Could you reproduce, from the records below, everything from the line with "AccountUtils.isTargetAccount (pp_sender_account payment)" down to the line with "Thrown (list RawTx))", keeping both of those lines and changing nothing?

:::::

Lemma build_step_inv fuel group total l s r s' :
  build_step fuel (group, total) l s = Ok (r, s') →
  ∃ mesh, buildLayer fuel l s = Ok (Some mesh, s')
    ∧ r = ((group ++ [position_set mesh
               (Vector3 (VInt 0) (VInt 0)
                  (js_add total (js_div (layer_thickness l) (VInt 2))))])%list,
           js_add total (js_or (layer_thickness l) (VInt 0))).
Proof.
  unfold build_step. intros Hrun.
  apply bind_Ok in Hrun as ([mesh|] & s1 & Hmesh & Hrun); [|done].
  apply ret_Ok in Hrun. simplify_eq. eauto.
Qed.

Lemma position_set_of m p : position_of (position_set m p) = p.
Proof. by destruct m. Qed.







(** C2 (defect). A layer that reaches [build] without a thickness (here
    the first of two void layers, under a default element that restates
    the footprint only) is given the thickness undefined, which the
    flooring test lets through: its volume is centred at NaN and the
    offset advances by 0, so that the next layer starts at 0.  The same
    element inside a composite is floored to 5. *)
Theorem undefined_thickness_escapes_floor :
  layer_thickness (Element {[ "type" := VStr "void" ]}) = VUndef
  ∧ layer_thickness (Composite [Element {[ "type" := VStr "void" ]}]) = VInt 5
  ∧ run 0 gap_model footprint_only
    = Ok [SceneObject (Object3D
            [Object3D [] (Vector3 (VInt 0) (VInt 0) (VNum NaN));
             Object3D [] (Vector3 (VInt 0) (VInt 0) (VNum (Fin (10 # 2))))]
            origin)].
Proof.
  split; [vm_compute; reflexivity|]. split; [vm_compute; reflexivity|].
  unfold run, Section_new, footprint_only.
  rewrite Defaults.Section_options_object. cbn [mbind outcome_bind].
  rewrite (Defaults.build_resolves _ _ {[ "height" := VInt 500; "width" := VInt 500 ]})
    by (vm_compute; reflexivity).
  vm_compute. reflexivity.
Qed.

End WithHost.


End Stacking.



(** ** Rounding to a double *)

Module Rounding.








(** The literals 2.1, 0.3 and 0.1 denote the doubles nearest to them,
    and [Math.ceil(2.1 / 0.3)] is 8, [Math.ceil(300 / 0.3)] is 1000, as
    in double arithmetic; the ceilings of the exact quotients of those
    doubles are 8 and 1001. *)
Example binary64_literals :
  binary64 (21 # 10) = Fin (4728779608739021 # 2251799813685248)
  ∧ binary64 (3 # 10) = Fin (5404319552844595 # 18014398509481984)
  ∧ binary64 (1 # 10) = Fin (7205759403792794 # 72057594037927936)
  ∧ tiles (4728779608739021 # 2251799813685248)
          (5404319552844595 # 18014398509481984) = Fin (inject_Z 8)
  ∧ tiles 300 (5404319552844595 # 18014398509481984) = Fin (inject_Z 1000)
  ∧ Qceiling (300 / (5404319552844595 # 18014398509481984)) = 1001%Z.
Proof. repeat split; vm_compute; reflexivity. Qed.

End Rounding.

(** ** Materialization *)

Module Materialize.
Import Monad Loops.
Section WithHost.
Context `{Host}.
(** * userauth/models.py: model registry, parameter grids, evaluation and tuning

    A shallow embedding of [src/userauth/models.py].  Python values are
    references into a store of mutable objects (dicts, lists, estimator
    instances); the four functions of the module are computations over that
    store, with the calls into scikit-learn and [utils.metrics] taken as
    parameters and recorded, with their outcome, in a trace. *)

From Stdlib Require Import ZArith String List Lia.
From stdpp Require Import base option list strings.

:::::

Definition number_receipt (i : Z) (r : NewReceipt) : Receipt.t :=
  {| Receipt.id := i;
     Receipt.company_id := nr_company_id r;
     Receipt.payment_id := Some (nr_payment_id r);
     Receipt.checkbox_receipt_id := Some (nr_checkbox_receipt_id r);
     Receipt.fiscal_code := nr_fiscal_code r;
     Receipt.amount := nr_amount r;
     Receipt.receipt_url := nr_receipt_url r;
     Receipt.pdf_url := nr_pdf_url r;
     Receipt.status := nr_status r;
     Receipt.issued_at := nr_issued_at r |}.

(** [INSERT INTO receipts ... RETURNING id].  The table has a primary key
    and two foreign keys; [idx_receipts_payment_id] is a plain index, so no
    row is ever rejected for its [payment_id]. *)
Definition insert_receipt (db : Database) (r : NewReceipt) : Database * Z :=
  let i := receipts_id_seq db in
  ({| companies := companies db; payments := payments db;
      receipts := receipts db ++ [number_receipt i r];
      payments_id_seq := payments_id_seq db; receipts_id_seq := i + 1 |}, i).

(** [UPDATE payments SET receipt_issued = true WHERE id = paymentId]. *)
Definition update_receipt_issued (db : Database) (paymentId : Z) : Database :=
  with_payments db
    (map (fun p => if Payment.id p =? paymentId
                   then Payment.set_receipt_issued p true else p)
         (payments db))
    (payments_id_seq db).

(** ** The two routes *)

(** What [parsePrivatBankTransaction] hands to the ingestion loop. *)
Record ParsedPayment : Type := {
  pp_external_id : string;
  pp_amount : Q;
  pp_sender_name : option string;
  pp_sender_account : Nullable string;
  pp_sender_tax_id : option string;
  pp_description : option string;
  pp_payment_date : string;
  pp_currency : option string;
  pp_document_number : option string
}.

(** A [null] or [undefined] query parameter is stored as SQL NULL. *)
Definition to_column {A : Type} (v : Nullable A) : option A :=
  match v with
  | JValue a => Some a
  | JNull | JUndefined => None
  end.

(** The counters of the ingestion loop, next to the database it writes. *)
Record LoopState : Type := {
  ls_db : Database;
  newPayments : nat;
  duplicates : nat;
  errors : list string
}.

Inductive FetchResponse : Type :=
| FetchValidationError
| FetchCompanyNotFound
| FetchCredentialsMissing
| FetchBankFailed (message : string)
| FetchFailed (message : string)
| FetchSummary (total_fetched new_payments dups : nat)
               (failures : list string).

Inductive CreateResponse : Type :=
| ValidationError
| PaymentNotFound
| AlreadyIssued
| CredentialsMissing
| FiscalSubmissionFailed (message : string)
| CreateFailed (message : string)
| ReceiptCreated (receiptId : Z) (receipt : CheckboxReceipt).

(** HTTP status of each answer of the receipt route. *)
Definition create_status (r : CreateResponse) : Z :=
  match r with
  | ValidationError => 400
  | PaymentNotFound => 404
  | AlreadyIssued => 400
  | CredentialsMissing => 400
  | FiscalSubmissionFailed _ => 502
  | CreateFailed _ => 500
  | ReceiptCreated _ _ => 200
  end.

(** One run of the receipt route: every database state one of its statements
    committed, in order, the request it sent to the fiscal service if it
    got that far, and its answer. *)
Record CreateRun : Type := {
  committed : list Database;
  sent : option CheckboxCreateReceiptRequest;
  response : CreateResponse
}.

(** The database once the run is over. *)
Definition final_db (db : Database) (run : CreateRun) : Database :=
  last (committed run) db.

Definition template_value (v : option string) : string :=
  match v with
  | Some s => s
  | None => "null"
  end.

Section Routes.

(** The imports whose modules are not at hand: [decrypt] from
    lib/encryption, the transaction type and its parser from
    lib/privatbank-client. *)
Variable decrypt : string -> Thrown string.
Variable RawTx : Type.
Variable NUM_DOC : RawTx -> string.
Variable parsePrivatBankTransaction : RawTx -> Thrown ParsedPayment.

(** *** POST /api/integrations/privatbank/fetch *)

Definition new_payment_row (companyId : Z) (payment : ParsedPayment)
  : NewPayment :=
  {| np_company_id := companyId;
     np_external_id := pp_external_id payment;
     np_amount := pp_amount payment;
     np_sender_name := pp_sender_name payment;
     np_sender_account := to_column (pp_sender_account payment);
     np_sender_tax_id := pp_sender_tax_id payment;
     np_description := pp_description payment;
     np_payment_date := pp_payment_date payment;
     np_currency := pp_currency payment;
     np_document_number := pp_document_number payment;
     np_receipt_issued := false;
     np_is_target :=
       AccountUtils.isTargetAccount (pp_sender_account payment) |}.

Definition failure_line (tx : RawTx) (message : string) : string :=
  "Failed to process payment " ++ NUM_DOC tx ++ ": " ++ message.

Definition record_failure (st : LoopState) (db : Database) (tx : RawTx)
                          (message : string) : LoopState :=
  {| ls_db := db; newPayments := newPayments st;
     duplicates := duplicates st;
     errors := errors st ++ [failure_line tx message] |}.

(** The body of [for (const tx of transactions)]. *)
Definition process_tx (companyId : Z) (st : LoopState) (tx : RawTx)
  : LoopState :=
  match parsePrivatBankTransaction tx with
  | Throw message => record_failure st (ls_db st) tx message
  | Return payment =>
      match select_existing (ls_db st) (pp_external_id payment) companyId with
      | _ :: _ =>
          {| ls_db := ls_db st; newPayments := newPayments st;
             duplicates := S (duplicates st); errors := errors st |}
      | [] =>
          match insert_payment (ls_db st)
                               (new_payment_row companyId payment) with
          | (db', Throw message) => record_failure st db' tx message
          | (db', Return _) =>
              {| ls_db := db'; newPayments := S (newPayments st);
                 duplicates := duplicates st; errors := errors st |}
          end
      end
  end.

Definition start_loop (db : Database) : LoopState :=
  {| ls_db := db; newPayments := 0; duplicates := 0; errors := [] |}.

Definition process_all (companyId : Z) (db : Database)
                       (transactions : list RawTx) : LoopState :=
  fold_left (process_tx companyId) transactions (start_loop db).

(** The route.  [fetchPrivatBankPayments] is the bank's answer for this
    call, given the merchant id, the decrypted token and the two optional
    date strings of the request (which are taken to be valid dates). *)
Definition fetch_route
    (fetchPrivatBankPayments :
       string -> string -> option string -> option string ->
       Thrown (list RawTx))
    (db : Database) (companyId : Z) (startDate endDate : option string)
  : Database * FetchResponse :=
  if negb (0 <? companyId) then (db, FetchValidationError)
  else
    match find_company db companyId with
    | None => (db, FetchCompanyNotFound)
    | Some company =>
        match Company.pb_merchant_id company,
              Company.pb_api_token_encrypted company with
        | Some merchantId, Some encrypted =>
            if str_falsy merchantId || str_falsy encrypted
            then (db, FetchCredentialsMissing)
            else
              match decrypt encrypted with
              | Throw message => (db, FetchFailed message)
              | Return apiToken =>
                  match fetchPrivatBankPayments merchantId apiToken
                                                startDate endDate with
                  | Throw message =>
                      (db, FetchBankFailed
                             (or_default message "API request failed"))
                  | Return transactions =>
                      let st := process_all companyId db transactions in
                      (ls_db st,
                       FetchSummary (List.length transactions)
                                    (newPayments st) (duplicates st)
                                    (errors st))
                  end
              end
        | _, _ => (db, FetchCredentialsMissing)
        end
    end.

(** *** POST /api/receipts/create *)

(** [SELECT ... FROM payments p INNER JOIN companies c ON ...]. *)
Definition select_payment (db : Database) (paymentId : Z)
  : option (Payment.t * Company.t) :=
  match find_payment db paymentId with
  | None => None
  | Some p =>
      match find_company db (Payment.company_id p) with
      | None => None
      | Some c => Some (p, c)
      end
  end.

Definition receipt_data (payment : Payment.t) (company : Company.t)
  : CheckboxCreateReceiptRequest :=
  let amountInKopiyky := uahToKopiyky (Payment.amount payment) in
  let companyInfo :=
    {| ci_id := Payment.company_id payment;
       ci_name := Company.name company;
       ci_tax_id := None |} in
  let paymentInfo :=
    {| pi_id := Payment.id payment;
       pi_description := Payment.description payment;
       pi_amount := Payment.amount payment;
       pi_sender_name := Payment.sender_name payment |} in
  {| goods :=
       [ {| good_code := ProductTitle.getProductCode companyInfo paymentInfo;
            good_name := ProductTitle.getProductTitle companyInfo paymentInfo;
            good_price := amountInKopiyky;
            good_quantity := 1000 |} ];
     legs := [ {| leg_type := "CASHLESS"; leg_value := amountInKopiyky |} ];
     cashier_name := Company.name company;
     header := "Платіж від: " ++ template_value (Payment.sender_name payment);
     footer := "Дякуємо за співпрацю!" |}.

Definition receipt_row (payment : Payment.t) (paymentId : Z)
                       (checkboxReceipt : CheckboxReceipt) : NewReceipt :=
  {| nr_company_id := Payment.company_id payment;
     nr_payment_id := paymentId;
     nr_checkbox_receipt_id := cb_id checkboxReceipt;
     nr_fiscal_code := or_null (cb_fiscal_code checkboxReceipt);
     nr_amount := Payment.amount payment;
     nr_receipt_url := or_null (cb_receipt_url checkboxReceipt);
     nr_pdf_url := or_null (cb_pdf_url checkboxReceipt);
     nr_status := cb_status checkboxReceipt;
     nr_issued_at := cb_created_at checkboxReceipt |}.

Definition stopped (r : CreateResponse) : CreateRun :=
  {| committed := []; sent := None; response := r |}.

:::::

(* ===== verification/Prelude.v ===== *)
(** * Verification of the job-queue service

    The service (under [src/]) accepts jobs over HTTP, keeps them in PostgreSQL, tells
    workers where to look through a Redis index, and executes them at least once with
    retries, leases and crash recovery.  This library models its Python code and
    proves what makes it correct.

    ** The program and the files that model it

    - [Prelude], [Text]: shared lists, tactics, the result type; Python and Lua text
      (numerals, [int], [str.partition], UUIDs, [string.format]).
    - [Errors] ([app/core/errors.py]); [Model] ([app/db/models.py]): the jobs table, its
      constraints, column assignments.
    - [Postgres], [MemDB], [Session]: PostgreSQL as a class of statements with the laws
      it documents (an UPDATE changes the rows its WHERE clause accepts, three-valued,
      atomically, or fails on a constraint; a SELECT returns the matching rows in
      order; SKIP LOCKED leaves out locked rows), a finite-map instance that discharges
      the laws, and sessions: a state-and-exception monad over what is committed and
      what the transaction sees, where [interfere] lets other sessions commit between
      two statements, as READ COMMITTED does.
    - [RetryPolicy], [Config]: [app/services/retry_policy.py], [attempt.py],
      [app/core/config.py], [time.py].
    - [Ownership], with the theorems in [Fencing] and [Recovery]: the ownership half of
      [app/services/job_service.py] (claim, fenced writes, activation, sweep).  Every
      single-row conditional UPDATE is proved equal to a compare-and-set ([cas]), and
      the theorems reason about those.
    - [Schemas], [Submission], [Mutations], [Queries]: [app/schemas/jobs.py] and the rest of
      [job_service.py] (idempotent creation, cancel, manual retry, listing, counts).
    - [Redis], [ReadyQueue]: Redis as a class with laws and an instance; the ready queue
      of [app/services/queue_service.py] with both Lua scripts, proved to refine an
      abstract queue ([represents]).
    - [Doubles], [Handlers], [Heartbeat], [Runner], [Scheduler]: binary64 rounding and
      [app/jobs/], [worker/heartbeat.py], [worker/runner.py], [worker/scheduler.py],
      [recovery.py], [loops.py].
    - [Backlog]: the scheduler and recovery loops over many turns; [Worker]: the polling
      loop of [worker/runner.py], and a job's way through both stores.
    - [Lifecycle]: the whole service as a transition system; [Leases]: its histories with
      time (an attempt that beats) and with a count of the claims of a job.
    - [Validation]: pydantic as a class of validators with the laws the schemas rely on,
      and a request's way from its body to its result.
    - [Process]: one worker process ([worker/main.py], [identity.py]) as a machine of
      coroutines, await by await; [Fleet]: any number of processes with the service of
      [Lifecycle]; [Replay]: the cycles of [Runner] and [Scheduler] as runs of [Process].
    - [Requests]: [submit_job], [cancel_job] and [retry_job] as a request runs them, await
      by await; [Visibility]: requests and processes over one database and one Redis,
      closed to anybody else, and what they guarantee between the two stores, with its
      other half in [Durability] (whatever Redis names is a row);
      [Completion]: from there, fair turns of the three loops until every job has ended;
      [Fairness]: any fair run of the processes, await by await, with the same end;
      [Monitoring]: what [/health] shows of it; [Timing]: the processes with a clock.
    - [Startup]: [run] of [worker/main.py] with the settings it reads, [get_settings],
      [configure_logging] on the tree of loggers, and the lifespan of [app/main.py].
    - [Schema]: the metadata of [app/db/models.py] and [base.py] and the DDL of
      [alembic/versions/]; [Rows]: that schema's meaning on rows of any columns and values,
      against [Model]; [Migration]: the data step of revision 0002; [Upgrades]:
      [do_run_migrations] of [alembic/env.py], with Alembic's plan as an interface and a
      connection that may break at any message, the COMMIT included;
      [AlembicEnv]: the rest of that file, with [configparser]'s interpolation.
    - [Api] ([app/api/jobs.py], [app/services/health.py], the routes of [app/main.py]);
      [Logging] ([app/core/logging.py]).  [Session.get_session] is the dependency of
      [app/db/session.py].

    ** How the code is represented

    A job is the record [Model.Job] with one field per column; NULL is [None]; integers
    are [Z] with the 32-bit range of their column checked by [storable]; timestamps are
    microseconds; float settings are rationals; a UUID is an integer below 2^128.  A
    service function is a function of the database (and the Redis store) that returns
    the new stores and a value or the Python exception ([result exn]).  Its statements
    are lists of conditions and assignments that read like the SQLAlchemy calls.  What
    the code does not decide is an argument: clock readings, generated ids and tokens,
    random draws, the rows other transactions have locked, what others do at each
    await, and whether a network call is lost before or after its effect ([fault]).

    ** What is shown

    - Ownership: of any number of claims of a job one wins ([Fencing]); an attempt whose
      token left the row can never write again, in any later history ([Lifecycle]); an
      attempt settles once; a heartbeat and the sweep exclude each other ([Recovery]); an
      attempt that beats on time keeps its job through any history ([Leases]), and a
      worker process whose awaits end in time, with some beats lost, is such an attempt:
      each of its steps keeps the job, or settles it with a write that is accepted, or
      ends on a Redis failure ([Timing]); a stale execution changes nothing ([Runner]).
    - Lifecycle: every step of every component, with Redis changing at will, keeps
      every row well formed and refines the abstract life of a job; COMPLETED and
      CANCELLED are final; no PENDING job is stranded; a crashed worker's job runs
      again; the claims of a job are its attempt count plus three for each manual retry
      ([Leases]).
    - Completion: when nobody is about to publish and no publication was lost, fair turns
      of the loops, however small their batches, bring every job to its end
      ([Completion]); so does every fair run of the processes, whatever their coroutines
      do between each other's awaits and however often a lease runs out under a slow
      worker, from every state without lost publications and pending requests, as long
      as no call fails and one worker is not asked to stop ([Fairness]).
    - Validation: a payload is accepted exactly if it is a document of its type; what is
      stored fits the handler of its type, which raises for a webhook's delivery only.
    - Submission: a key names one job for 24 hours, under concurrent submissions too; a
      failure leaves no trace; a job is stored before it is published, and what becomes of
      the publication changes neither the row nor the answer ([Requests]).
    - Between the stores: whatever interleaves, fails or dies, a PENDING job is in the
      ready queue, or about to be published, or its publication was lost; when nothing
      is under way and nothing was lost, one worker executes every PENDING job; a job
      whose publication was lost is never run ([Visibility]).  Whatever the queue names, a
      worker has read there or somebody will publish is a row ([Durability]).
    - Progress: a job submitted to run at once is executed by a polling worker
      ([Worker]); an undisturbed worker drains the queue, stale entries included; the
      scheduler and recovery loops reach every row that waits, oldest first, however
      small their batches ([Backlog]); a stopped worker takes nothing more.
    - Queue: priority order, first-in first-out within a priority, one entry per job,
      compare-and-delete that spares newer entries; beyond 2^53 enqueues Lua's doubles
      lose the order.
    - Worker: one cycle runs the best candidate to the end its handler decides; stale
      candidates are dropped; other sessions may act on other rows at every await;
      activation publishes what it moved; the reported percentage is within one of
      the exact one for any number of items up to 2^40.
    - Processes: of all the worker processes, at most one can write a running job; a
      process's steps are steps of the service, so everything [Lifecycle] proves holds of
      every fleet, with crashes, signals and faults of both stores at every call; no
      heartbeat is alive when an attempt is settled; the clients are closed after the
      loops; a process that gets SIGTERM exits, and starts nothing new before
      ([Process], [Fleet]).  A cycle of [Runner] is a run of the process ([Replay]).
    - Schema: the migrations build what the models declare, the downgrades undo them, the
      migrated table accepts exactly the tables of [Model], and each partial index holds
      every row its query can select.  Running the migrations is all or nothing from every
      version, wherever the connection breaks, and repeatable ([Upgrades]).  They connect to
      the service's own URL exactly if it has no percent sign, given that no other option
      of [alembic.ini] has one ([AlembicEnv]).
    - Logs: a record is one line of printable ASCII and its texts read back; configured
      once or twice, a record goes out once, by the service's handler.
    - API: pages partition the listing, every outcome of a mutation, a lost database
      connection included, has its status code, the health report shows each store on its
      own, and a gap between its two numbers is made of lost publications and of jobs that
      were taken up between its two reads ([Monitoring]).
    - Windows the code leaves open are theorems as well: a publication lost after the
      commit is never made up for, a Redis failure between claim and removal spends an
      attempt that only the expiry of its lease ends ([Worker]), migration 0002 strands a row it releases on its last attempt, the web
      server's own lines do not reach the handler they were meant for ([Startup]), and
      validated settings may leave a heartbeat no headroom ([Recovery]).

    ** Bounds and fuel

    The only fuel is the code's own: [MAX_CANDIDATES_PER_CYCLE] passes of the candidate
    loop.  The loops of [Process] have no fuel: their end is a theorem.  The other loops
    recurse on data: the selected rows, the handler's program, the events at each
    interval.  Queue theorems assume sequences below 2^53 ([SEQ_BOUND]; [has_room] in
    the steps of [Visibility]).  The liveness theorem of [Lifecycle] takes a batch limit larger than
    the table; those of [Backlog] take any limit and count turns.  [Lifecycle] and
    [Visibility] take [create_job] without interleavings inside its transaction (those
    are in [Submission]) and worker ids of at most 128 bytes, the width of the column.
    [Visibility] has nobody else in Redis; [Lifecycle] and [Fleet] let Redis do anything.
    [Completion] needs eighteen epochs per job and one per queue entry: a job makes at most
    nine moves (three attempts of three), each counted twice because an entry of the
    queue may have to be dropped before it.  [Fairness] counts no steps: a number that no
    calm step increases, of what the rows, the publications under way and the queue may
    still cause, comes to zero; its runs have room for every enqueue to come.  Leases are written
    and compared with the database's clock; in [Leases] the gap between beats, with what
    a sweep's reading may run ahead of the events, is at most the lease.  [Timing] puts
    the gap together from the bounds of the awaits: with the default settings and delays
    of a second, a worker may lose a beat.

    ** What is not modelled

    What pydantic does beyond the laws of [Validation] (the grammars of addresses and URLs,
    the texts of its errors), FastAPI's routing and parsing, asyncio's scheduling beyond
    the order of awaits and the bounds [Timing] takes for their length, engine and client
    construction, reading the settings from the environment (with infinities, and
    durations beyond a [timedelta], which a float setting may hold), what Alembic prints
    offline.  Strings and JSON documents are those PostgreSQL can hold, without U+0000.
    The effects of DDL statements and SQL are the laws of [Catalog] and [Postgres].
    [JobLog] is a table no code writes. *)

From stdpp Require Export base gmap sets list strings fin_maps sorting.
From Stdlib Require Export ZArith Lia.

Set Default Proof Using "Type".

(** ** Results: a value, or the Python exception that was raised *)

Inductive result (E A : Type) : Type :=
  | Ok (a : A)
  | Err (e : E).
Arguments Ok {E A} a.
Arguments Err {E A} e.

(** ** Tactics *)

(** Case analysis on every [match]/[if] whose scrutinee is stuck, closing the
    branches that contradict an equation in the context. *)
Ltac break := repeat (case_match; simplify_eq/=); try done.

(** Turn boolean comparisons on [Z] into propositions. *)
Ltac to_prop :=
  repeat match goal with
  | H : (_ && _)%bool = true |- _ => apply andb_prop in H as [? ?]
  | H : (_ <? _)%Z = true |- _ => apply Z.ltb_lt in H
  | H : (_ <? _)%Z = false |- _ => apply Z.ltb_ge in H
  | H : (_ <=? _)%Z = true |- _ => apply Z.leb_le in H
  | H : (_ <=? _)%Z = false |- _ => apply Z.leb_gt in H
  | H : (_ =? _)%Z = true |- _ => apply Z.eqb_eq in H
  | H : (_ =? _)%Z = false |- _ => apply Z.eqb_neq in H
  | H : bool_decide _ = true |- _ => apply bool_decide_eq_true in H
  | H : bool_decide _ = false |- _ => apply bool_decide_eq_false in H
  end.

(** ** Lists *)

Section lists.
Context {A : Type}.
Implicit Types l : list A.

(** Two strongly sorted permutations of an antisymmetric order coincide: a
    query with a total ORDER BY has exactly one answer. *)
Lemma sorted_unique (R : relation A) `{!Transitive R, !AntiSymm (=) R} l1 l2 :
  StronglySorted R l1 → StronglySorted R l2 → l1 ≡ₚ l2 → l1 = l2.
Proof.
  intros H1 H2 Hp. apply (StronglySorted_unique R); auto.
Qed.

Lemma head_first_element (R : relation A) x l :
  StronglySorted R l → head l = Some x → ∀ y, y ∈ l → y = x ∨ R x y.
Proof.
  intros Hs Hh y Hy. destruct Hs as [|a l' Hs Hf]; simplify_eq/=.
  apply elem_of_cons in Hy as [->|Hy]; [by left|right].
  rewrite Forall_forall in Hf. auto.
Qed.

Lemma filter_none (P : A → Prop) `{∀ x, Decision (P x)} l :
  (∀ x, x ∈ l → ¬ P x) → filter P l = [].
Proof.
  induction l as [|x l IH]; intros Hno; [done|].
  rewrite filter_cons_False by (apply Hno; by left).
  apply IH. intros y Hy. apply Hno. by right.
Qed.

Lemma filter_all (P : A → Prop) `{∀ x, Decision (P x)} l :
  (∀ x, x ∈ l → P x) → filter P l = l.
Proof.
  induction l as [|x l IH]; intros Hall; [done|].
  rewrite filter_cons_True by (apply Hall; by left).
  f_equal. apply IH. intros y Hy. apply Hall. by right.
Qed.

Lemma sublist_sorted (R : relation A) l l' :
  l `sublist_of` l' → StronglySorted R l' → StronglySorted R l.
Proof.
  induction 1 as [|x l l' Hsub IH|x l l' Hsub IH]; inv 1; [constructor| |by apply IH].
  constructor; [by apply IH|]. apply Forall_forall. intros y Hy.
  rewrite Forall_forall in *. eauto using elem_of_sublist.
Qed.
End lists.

:::::

RESULT OF THIS EXERCISE:
       AccountUtils.isTargetAccount (pp_sender_account payment) |}.

Definition failure_line (tx : RawTx) (message : string) : string :=
  "Failed to process payment " ++ NUM_DOC tx ++ ": " ++ message.

Definition record_failure (st : LoopState) (db : Database) (tx : RawTx)
                          (message : string) : LoopState :=
  {| ls_db := db; newPayments := newPayments st;
     duplicates := duplicates st;
     errors := errors st ++ [failure_line tx message] |}.

(** The body of [for (const tx of transactions)]. *)
Definition process_tx (companyId : Z) (st : LoopState) (tx : RawTx)
  : LoopState :=
  match parsePrivatBankTransaction tx with
  | Throw message => record_failure st (ls_db st) tx message
  | Return payment =>
      match select_existing (ls_db st) (pp_external_id payment) companyId with
      | _ :: _ =>
          {| ls_db := ls_db st; newPayments := newPayments st;
             duplicates := S (duplicates st); errors := errors st |}
      | [] =>
          match insert_payment (ls_db st)
                               (new_payment_row companyId payment) with
          | (db', Throw message) => record_failure st db' tx message
          | (db', Return _) =>
              {| ls_db := db'; newPayments := S (newPayments st);
                 duplicates := duplicates st; errors := errors st |}
          end
      end
  end.

Definition start_loop (db : Database) : LoopState :=
  {| ls_db := db; newPayments := 0; duplicates := 0; errors := [] |}.

Definition process_all (companyId : Z) (db : Database)
                       (transactions : list RawTx) : LoopState :=
  fold_left (process_tx companyId) transactions (start_loop db).

(** The route.  [fetchPrivatBankPayments] is the bank's answer for this
    call, given the merchant id, the decrypted token and the two optional
    date strings of the request (which are taken to be valid dates). *)
Definition fetch_route
    (fetchPrivatBankPayments :
       string -> string -> option string -> option string ->
       Thrown (list RawTx))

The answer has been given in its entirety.